**Exercise directions**
Every line between the top of the data below and the line with "in H2; lia].", both ends included, must be retyped exactly.

**Information shown**

Lemma strtok_last run word :
  all_chars (is_delim DELIM) run = true ->
  word <> EmptyString -> all_chars token_char word = true ->
  strtok (run +:+ word) DELIM = Some (word, EmptyString).
Proof.
  intros Hrun Hne Hword. unfold strtok. rewrite (skip_delims_run _ _ Hrun).
  destruct word as [|c word]; [congruence|].
  assert (Hc : token_char c = true) by (simpl in Hword; now apply andb_true_iff in Hword).
  rewrite (skip_delims_token _ _ Hc).
  now rewrite (scan_token_last _ Hword).
Qed.

(** *** The sequence of tokens of a line *)

Lemma strtok_seq_enough fuel1 : forall fuel2 save,
  (String.length save <= fuel1)%nat -> (String.length save <= fuel2)%nat ->
  strtok_seq fuel1 save = strtok_seq fuel2 save.
Proof.
  induction fuel1 as [|fuel1 IH]; intros fuel2 save H1 H2.
  - destruct save; [|simpl in H1; lia]. now destruct fuel2.
  - destruct fuel2 as [|fuel2].
    + destruct save; [reflexivity | simpl in H2; lia].
    + simpl. destruct (strtok save DELIM) as [[token save']|] eqn:E; [|reflexivity].
      apply strtok_some in E as (_ & _ & Hlt). f_equal. apply IH; lia.
Qed.

Lemma tokens_of_eq save :
  tokens_of save =
  match strtok save DELIM with
  | None => []
  | Some (token, save') => token :: tokens_of save'
  end.
Proof.
  unfold tokens_of. destruct save as [|c s]; [reflexivity|].
  cbn [String.length strtok_seq].
  destruct (strtok (String c s) DELIM) as [[token save']|] eqn:E; [|reflexivity].
  apply strtok_some in E as (_ & _ & Hlt). simpl in Hlt.
  f_equal. apply strtok_seq_enough; lia.
Qed.

Lemma tokens_of_blank run :
  all_chars (is_delim DELIM) run = true -> tokens_of run = [].
Proof. intros H. now rewrite tokens_of_eq, (strtok_blank run H). Qed.

Lemma tokens_of_word run word d rest :
  all_chars (is_delim DELIM) run = true ->
  word <> EmptyString -> all_chars token_char word = true ->
  is_delim DELIM d = true ->
  tokens_of (run +:+ word +:+ String d rest) = word :: tokens_of rest.
Proof.
  intros Hrun Hne Hword Hd.
  now rewrite tokens_of_eq, (strtok_word run word d rest Hrun Hne Hword Hd).
Qed.

Lemma tokens_of_last run word :
  all_chars (is_delim DELIM) run = true ->
  word <> EmptyString -> all_chars token_char word = true ->
  tokens_of (run +:+ word) = [word].
Proof.
  intros Hrun Hne Hword.
  now rewrite tokens_of_eq, (strtok_last run word Hrun Hne Hword).
Qed.

Lemma tokens_of_clean line :
  Forall (fun token => token <> EmptyString /\ all_chars token_char token = true)
         (tokens_of line).
Proof.
  remember (String.length line) as n eqn:Hn.
  revert line Hn. induction n as [n IH] using lt_wf_ind. intros line ->.
  rewrite tokens_of_eq.
  destruct (strtok line DELIM) as [[token save']|] eqn:E; [|constructor].
  apply strtok_some in E as (Hne & Hchars & Hlt).
  constructor; [split; assumption|]. exact (IH _ Hlt save' eq_refl).
Qed.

**Exercise answer**
Lemma strtok_last run word :
  all_chars (is_delim DELIM) run = true ->
  word <> EmptyString -> all_chars token_char word = true ->
  strtok (run +:+ word) DELIM = Some (word, EmptyString).
Proof.
  intros Hrun Hne Hword. unfold strtok. rewrite (skip_delims_run _ _ Hrun).
  destruct word as [|c word]; [congruence|].
  assert (Hc : token_char c = true) by (simpl in Hword; now apply andb_true_iff in Hword).
  rewrite (skip_delims_token _ _ Hc).
  now rewrite (scan_token_last _ Hword).
Qed.

(** *** The sequence of tokens of a line *)

Lemma strtok_seq_enough fuel1 : forall fuel2 save,
  (String.length save <= fuel1)%nat -> (String.length save <= fuel2)%nat ->
  strtok_seq fuel1 save = strtok_seq fuel2 save.
Proof.
  induction fuel1 as [|fuel1 IH]; intros fuel2 save H1 H2.
  - destruct save; [|simpl in H1; lia]. now destruct fuel2.
  - destruct fuel2 as [|fuel2].
    + destruct save; [reflexivity | simpl in H2; lia].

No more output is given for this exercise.